The records below hold a stretch from the line with "(with_mgr (stopHealthCheck (set_process" through the line with "rewrite Hm. fields."; return exactly those lines, ends included, and nothing more.

→ **SUPPLIED RECORDS**:
+---+

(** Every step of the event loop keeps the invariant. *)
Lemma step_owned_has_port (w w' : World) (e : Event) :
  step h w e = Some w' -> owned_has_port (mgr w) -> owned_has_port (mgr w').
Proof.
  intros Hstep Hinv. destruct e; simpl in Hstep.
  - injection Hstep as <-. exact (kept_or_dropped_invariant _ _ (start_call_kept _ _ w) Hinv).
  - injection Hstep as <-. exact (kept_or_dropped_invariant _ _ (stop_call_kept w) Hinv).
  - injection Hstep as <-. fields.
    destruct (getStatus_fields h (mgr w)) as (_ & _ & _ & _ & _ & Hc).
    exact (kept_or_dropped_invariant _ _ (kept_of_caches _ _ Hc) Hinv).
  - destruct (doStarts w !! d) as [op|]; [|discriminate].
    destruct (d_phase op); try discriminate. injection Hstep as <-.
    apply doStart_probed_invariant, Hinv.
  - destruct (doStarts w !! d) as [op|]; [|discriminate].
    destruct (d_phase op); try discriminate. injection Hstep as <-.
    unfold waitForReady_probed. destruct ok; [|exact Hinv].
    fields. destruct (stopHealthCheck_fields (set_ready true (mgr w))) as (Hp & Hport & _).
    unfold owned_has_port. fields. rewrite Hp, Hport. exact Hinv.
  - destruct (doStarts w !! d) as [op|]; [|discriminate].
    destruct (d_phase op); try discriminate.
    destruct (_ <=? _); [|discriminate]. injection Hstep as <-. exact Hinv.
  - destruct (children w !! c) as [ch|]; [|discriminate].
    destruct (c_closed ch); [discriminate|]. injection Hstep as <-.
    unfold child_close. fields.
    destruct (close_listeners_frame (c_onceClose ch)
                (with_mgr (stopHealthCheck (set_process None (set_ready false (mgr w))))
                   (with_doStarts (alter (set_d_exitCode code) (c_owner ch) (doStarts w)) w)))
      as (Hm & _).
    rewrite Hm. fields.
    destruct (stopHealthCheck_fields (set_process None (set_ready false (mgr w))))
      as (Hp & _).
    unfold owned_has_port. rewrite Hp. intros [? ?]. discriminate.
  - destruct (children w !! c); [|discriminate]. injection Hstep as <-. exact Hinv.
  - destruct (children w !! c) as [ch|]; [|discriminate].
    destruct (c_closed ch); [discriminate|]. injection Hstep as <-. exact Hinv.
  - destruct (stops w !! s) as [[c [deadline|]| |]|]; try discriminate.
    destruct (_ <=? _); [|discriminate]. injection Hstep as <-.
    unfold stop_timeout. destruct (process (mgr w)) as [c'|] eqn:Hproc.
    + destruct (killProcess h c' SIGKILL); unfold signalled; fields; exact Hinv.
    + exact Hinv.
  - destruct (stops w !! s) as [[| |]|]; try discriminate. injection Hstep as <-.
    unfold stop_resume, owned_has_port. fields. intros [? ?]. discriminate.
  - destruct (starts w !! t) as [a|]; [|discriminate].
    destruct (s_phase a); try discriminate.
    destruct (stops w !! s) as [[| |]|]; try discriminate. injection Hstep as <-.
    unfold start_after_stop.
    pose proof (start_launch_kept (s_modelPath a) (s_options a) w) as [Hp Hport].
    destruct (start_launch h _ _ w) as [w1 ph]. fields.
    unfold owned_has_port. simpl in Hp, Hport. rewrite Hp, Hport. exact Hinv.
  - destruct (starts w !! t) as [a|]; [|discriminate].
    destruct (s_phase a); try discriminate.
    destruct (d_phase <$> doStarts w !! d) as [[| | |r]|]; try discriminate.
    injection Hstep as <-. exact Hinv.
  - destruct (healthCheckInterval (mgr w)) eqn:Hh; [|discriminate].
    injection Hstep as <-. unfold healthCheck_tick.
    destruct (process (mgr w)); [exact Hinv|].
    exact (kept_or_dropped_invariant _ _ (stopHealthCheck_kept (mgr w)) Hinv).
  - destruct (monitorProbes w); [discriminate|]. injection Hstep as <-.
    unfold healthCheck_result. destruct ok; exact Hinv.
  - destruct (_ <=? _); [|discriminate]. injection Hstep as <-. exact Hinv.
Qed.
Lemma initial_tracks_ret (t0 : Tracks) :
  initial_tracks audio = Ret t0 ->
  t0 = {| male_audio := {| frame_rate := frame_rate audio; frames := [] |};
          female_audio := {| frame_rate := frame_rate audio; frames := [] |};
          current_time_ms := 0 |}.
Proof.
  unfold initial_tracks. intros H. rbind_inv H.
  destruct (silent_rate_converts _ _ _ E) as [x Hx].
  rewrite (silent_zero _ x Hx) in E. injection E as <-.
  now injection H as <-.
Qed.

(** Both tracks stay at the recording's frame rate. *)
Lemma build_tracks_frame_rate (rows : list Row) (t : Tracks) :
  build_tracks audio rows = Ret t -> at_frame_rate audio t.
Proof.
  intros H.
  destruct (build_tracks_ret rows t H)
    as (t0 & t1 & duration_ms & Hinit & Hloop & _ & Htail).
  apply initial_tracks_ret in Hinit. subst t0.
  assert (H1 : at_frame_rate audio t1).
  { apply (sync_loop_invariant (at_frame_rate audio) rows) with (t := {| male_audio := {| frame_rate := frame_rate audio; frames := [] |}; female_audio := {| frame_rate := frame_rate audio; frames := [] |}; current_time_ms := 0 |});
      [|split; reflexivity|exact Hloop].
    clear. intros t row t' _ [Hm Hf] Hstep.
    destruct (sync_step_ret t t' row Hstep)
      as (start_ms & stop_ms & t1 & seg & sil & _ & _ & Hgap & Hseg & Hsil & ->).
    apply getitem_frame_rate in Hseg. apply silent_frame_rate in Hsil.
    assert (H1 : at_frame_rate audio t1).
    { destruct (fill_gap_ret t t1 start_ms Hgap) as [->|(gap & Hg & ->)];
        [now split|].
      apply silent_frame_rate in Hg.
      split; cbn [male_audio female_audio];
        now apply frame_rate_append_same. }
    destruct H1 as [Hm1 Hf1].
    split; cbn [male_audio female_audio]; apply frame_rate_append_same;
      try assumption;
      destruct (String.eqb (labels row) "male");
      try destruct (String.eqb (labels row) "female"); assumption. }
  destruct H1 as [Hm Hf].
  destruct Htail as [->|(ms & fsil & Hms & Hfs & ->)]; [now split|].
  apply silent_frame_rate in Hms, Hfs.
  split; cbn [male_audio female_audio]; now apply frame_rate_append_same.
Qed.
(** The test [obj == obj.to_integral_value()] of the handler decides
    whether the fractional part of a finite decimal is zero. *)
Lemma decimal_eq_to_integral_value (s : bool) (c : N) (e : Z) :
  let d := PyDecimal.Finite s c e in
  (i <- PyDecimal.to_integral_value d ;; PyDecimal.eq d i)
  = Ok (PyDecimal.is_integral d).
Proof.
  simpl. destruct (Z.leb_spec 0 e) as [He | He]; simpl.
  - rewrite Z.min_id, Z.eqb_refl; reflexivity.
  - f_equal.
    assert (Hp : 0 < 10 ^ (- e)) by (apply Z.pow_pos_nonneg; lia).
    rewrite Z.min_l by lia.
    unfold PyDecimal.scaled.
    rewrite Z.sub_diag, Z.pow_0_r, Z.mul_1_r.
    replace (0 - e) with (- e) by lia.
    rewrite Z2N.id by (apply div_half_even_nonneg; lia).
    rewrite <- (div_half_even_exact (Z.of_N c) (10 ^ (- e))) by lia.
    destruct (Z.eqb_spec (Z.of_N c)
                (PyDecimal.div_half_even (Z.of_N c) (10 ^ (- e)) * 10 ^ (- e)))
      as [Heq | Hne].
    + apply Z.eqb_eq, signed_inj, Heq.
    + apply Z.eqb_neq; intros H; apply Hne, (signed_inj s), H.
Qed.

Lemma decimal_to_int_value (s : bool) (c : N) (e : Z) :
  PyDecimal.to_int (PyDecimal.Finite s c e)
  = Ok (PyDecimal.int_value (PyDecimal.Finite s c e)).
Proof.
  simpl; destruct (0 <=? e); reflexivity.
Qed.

+---+

→ **FINAL ANSWER**:
                (with_mgr (stopHealthCheck (set_process None (set_ready false (mgr w))))
                   (with_doStarts (alter (set_d_exitCode code) (c_owner ch) (doStarts w)) w)))
      as (Hm & _).
    rewrite Hm. fields.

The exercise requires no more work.